What the task asks: For each line in the data below that holds "says", return a copy.

Records for this task:
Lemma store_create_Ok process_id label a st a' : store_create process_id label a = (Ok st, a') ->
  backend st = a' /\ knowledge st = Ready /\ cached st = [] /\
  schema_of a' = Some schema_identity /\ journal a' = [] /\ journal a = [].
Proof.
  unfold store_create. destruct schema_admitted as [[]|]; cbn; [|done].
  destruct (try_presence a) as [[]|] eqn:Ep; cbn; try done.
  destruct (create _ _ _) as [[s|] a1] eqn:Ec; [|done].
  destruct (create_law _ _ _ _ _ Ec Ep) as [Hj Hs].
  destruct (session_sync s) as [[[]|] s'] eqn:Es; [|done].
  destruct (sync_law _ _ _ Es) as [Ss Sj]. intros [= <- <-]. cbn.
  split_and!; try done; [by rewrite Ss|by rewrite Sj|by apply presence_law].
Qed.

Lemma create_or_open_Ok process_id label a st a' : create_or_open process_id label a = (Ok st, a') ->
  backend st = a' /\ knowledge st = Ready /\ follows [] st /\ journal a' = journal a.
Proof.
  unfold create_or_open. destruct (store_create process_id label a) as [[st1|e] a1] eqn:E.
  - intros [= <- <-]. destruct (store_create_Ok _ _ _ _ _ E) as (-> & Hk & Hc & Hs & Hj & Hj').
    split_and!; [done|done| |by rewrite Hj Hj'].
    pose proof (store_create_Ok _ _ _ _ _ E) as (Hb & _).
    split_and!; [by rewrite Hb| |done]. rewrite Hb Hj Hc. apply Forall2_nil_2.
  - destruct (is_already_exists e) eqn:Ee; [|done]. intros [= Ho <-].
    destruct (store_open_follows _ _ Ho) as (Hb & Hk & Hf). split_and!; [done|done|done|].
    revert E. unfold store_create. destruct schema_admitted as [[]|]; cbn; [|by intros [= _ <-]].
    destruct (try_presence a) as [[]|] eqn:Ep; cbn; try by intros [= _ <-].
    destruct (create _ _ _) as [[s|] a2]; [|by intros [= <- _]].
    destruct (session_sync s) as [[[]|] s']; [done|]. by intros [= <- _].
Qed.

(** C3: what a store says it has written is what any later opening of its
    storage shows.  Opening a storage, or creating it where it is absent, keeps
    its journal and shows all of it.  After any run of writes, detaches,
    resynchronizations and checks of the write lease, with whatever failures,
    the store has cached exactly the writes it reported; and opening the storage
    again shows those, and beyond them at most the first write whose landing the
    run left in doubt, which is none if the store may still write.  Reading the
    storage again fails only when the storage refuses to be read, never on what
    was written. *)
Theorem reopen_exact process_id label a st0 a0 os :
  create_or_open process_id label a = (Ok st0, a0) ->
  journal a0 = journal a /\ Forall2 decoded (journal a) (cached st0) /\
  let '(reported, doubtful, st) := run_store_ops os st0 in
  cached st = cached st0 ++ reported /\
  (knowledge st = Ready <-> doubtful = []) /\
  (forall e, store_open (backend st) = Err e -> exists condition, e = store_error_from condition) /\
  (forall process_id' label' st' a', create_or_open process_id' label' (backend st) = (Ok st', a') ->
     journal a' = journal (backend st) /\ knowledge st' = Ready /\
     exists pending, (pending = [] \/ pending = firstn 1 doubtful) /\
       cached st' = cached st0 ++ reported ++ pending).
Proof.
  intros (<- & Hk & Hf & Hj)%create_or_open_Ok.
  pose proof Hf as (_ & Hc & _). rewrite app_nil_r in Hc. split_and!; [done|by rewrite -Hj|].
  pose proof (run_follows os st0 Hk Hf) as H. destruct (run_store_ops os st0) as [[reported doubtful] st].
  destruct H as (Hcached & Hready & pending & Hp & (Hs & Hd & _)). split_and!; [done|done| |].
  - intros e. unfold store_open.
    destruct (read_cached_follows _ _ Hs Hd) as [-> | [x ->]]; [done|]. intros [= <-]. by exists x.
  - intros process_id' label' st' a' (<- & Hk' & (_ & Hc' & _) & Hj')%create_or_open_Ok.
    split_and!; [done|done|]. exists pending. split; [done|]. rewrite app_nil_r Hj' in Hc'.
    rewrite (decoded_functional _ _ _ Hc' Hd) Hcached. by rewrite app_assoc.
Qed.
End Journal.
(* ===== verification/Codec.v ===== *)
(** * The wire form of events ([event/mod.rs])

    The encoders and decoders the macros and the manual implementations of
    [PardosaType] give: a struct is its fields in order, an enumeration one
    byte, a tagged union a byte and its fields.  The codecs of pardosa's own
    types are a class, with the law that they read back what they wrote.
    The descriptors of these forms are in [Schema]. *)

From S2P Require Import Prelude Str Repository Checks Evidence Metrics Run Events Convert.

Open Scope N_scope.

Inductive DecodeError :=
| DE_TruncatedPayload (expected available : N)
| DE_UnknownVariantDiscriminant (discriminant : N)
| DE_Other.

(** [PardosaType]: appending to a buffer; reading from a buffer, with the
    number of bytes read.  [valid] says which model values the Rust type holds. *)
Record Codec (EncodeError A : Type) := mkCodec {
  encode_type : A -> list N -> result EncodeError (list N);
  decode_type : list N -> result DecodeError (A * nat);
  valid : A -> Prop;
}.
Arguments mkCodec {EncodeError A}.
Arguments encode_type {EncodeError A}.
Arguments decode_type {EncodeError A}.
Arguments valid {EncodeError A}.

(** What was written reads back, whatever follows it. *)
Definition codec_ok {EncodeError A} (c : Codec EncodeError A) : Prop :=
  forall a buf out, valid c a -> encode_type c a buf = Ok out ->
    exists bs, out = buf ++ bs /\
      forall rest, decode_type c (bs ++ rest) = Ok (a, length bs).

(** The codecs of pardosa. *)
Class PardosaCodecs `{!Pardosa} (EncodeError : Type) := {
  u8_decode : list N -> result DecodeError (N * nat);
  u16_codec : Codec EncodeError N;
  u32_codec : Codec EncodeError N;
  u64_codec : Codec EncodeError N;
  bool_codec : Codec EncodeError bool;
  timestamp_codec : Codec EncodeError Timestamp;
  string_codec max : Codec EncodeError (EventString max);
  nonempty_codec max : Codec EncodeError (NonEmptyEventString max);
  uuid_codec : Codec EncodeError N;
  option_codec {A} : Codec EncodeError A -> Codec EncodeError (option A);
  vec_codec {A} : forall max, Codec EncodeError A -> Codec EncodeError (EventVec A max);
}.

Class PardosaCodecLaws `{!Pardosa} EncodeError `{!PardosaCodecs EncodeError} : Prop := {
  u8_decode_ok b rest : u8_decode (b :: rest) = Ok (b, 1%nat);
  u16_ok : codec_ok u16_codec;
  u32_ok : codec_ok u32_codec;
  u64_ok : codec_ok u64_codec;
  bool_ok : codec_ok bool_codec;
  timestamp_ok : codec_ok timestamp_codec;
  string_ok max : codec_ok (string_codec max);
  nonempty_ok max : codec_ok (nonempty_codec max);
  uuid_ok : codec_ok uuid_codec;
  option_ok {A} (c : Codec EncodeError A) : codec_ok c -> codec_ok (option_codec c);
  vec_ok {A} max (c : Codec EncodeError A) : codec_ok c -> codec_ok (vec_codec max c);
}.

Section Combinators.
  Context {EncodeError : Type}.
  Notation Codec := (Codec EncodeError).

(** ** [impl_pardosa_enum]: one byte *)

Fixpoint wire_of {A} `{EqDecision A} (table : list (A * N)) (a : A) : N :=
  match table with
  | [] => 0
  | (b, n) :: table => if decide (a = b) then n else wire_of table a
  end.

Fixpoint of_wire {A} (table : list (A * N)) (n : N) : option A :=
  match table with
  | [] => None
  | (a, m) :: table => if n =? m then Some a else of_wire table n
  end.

Exercise solution:
(** C3: what a store says it has written is what any later opening of its
    number of bytes read.  [valid] says which model values the Rust type holds. *)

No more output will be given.